- What to produce
Your task is to find every line in the records that holds the string "which" and copy it.

◇ ◇ ◇

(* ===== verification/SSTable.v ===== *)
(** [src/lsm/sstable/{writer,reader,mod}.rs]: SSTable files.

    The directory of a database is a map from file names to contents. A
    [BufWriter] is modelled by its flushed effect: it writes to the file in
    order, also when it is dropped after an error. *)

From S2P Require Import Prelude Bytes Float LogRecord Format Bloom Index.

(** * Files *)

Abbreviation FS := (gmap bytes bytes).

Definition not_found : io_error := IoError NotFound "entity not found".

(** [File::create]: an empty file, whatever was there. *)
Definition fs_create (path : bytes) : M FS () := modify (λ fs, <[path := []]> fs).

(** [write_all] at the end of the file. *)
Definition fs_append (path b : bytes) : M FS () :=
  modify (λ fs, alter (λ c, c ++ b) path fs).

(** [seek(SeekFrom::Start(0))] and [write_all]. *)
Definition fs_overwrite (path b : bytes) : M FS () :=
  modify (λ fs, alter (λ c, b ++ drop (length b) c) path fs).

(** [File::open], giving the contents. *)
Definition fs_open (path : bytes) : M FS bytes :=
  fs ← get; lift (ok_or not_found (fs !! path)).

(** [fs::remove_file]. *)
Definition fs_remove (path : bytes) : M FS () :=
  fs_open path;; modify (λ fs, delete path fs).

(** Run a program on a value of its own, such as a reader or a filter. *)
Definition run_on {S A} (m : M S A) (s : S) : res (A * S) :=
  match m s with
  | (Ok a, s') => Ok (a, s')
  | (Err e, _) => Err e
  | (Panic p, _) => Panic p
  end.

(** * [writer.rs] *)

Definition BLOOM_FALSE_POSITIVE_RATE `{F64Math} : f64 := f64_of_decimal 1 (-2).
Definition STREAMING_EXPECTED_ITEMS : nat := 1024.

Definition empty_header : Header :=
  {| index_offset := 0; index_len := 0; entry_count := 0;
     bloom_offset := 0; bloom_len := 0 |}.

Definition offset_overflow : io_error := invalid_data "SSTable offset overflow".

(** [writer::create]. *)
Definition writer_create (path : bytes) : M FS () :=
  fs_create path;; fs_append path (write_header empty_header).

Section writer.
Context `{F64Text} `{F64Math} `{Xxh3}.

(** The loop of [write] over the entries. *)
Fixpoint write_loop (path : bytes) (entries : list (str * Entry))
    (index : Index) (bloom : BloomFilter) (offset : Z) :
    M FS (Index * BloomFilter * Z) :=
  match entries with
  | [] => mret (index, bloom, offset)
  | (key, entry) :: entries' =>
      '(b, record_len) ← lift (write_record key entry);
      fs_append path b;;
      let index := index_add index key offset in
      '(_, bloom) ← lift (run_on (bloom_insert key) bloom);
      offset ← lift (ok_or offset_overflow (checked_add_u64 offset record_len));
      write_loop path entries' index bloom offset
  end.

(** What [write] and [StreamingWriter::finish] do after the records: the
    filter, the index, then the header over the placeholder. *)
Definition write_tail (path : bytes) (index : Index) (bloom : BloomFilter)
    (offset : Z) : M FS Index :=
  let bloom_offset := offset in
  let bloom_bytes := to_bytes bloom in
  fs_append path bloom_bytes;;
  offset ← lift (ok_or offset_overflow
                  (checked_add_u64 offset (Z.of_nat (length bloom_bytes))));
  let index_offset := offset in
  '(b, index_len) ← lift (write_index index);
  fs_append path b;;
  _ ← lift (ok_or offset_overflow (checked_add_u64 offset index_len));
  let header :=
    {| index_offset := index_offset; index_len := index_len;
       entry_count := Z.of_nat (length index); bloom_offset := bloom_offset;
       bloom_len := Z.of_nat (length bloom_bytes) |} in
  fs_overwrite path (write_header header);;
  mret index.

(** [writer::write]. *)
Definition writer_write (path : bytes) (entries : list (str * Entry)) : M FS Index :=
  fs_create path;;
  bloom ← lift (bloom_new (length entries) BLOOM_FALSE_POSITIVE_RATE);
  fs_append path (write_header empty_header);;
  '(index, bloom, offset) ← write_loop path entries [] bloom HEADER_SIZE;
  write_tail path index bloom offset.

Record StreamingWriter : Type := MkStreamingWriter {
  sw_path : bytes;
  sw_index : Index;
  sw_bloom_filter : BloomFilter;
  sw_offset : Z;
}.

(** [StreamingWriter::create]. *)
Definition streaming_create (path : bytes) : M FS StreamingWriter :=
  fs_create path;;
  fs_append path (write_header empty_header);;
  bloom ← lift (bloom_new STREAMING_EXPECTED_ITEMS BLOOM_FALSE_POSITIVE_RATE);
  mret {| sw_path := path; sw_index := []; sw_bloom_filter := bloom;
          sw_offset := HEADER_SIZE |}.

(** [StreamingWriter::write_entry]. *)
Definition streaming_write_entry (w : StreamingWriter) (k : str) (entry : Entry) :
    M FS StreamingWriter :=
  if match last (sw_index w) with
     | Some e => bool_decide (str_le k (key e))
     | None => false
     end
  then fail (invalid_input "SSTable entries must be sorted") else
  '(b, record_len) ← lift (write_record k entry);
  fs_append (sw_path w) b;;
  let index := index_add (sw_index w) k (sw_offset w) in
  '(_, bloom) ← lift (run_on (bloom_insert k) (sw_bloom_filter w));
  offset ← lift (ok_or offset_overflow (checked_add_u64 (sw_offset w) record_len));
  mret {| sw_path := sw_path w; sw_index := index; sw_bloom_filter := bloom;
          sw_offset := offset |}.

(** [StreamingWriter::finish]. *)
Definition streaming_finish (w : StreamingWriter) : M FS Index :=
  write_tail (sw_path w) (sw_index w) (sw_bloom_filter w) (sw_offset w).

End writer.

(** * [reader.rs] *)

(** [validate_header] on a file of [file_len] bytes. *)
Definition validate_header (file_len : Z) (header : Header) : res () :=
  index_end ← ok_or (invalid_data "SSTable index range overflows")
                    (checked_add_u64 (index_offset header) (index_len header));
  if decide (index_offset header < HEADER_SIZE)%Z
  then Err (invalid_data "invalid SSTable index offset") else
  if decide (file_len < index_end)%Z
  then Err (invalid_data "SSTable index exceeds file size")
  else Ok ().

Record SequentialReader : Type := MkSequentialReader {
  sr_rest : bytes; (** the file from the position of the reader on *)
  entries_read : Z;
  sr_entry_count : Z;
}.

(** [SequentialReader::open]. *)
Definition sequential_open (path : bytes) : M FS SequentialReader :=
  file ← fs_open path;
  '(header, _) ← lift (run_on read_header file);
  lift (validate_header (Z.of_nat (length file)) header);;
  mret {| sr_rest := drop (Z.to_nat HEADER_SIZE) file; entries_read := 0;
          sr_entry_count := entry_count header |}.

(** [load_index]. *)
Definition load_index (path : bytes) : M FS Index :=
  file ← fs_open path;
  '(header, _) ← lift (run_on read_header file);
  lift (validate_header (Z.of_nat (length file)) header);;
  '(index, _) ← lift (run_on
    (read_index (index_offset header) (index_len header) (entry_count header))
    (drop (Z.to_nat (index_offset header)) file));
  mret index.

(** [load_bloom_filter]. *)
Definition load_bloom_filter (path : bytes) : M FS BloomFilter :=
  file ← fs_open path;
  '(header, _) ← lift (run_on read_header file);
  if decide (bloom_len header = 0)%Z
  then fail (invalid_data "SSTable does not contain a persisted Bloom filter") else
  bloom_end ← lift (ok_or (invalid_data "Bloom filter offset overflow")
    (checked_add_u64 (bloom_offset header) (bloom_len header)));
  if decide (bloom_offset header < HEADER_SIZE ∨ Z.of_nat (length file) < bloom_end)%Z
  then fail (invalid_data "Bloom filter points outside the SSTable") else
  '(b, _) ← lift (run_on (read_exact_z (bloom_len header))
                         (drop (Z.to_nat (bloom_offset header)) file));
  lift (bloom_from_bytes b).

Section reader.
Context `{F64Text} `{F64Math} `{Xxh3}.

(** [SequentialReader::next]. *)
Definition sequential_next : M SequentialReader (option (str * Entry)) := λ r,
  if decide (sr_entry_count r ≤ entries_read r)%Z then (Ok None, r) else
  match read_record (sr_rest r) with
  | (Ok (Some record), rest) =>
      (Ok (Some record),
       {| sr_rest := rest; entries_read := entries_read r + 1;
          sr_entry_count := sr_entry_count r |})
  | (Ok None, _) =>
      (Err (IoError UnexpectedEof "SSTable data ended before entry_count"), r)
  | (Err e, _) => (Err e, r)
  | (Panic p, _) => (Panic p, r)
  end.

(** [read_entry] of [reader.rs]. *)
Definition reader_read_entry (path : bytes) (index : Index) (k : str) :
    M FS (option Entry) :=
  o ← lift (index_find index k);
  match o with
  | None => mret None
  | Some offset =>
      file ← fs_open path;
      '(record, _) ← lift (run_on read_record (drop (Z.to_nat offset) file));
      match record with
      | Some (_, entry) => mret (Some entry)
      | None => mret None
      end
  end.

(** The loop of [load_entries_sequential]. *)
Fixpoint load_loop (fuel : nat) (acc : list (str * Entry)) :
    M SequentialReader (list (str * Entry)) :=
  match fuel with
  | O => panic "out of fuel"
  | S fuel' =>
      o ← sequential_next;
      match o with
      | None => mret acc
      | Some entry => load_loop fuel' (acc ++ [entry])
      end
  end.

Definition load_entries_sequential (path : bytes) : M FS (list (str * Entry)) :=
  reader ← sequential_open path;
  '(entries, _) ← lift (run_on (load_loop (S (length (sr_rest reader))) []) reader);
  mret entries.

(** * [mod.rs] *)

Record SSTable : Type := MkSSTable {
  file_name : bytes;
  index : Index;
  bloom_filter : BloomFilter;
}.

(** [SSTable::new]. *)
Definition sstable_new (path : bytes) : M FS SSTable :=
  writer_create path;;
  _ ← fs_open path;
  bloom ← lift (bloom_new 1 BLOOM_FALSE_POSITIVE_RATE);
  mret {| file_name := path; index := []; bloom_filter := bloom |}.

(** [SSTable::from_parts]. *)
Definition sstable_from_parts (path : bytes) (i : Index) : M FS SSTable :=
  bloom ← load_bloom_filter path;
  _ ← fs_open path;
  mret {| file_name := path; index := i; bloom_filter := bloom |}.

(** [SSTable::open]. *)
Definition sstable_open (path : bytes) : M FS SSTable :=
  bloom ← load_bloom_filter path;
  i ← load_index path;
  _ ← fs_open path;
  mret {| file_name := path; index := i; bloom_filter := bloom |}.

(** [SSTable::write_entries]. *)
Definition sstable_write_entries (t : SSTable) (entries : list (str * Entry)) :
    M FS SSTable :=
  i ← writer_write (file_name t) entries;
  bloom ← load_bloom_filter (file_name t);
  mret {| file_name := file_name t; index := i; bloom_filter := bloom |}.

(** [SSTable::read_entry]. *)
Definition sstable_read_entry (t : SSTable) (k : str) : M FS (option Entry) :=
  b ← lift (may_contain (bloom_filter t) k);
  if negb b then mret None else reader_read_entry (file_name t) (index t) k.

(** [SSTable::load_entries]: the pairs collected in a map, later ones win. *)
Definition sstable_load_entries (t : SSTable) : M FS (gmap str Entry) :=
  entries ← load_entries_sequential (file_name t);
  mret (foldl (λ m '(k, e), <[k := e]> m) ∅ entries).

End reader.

◇ ◇ ◇

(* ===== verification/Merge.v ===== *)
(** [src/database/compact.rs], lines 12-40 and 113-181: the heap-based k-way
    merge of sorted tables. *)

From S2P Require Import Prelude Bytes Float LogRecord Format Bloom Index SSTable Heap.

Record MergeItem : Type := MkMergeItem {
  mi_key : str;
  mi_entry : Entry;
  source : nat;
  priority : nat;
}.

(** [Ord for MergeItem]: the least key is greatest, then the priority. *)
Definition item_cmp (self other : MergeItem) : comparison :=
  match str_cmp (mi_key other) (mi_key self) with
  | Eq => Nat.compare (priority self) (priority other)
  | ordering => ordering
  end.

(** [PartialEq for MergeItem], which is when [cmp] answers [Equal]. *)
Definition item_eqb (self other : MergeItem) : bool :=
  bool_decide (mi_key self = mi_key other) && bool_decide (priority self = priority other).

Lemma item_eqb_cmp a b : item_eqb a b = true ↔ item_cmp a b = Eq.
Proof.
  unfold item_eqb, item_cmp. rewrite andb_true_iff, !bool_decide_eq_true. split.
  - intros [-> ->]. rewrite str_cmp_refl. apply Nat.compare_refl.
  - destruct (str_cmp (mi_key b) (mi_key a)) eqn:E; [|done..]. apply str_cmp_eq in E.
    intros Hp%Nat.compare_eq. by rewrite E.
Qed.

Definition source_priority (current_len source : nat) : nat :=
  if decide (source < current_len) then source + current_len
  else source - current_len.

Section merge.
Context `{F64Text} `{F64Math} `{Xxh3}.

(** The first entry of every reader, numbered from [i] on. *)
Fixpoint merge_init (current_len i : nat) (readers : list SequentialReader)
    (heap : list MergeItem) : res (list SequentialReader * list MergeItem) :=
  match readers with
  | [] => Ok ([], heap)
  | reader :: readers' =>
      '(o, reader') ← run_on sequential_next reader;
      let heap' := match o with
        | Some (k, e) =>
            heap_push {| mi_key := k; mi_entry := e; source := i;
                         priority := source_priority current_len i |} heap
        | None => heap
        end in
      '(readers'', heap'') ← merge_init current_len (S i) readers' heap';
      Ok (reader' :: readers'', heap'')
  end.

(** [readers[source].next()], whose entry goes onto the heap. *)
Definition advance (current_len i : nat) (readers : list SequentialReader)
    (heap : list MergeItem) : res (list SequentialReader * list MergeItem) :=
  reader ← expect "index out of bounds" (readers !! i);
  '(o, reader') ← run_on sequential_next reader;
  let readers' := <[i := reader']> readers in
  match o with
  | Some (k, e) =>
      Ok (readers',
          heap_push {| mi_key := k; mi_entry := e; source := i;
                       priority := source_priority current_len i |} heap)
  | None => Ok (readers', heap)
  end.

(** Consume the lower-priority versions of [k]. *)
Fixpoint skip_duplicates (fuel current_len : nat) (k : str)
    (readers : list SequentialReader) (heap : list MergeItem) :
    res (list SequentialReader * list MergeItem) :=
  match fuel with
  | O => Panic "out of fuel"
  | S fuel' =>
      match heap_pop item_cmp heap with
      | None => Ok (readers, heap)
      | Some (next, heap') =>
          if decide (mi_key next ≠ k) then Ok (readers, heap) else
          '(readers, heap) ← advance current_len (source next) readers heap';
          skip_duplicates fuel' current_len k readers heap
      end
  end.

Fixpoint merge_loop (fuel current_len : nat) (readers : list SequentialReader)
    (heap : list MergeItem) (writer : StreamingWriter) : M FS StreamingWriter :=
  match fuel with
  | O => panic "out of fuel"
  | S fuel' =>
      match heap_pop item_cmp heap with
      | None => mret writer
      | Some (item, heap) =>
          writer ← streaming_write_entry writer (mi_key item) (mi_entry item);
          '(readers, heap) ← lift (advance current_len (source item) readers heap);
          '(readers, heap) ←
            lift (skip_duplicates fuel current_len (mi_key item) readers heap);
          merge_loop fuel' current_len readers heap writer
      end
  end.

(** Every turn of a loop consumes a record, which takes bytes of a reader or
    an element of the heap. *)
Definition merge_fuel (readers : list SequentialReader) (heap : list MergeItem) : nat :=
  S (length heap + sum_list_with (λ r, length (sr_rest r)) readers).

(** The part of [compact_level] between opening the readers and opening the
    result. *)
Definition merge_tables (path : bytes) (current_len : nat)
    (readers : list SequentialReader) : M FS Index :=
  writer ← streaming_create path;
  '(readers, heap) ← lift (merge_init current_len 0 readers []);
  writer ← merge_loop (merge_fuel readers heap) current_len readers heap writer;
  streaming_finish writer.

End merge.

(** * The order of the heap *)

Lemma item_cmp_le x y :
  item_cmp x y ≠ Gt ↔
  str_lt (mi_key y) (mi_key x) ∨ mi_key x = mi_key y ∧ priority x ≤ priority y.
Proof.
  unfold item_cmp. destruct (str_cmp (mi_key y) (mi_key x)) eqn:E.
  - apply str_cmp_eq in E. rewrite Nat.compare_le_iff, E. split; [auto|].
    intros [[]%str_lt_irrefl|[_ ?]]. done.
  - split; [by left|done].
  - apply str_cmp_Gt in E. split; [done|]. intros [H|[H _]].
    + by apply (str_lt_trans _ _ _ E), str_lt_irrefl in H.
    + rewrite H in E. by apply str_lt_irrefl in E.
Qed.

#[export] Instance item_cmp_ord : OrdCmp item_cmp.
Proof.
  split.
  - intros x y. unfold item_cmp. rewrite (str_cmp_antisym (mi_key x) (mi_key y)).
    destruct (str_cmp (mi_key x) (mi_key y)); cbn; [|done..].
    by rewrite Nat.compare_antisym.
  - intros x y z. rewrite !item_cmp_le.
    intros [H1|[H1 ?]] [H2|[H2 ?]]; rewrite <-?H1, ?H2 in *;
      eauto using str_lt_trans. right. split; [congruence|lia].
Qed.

◇ ◇ ◇

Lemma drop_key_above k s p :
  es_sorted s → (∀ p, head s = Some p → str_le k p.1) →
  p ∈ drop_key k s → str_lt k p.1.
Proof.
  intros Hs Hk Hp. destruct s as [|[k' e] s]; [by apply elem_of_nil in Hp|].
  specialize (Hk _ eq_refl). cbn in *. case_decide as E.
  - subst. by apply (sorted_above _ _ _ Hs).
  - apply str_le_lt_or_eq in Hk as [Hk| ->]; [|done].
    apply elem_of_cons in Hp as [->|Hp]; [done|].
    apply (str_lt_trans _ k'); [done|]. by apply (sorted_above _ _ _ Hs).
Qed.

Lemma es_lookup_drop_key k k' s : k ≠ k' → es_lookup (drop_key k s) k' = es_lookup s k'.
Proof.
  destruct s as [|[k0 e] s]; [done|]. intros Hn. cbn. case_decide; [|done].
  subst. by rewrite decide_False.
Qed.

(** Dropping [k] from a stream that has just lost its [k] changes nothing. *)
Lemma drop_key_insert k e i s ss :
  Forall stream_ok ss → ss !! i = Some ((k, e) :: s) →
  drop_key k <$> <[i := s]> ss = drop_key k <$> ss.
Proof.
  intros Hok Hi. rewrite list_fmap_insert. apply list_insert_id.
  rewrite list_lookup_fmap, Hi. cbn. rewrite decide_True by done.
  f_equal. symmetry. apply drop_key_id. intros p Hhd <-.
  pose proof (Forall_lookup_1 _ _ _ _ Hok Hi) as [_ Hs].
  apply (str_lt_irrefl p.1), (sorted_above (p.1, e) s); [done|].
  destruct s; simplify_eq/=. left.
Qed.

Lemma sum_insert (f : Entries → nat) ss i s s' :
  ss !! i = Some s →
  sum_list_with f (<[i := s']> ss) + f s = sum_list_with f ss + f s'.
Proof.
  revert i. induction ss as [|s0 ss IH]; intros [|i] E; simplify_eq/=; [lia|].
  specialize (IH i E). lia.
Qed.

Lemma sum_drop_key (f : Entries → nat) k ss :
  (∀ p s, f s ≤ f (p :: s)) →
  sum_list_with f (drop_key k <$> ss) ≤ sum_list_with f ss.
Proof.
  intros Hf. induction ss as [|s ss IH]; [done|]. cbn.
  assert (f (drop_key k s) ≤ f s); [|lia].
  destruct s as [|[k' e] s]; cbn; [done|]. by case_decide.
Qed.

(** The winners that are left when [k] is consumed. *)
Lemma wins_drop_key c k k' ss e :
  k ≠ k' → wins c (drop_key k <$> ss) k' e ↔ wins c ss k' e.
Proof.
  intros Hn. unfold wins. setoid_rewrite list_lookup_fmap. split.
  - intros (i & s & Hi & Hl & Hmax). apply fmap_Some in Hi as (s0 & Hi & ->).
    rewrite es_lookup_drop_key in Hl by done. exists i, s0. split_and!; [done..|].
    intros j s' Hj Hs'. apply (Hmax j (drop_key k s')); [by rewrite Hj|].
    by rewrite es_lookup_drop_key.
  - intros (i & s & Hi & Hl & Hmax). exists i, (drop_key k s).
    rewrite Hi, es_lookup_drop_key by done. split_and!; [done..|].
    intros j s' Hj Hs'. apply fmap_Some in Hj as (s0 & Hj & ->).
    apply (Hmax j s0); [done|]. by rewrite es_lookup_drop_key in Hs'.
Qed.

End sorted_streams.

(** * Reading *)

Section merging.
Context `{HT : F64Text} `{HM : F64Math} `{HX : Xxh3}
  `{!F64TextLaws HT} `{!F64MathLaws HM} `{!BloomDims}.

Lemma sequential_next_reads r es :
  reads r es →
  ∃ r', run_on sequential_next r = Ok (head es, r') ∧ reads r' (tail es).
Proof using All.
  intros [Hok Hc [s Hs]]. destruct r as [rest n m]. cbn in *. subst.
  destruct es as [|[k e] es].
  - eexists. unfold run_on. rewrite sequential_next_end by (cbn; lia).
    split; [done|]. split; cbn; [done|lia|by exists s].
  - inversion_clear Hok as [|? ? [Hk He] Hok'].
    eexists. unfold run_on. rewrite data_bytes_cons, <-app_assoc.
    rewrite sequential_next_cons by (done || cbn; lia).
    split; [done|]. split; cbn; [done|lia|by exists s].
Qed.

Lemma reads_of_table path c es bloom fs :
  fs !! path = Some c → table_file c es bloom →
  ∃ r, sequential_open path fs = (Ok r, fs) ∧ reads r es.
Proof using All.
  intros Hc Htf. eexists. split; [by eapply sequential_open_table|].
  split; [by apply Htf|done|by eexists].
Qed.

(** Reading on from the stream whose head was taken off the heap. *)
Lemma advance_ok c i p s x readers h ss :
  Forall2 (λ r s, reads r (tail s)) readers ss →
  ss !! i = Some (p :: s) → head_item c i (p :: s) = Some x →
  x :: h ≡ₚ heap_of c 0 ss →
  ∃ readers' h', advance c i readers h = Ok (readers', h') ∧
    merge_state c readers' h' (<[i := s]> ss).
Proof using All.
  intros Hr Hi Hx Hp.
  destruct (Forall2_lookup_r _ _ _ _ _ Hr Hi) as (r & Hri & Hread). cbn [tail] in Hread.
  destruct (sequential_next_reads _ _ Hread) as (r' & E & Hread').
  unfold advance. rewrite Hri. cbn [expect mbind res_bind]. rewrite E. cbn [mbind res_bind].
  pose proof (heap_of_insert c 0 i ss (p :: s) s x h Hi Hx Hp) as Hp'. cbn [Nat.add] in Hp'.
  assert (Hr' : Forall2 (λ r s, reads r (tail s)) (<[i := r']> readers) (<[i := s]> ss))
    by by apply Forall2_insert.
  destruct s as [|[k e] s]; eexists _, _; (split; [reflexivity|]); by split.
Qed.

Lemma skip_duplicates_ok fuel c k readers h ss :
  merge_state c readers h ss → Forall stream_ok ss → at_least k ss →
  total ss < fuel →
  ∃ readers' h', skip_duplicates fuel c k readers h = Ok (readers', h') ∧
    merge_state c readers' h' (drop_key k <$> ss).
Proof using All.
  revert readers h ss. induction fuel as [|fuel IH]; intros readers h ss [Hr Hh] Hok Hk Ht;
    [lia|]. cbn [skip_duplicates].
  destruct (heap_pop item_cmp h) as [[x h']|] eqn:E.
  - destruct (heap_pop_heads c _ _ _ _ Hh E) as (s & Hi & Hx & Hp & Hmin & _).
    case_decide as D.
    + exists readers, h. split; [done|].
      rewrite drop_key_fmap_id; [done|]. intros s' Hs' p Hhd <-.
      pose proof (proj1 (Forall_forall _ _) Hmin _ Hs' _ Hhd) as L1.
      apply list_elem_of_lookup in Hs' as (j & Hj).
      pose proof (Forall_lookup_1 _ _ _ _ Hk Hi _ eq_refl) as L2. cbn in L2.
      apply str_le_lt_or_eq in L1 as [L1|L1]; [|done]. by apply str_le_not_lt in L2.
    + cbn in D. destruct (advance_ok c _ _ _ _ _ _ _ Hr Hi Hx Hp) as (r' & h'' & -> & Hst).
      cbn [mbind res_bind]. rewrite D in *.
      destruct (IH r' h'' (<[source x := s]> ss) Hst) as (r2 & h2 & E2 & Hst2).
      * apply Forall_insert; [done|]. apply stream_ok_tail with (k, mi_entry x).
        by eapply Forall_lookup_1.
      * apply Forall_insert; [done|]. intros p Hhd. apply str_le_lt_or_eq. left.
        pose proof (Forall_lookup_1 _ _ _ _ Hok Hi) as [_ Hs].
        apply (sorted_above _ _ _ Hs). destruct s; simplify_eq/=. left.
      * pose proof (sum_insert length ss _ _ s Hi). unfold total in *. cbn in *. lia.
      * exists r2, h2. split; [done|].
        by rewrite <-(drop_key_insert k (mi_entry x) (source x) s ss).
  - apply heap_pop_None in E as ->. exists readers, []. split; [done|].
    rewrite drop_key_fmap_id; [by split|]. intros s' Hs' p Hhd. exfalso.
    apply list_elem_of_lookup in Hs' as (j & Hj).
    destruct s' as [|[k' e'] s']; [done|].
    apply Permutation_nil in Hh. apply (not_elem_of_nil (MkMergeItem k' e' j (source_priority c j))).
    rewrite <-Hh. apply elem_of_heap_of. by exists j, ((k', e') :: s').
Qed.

◇ ◇ ◇

- Answer for this exercise
(** [PartialEq for MergeItem], which is when [cmp] answers [Equal]. *)
(** Every turn of a loop consumes a record, which takes bytes of a reader or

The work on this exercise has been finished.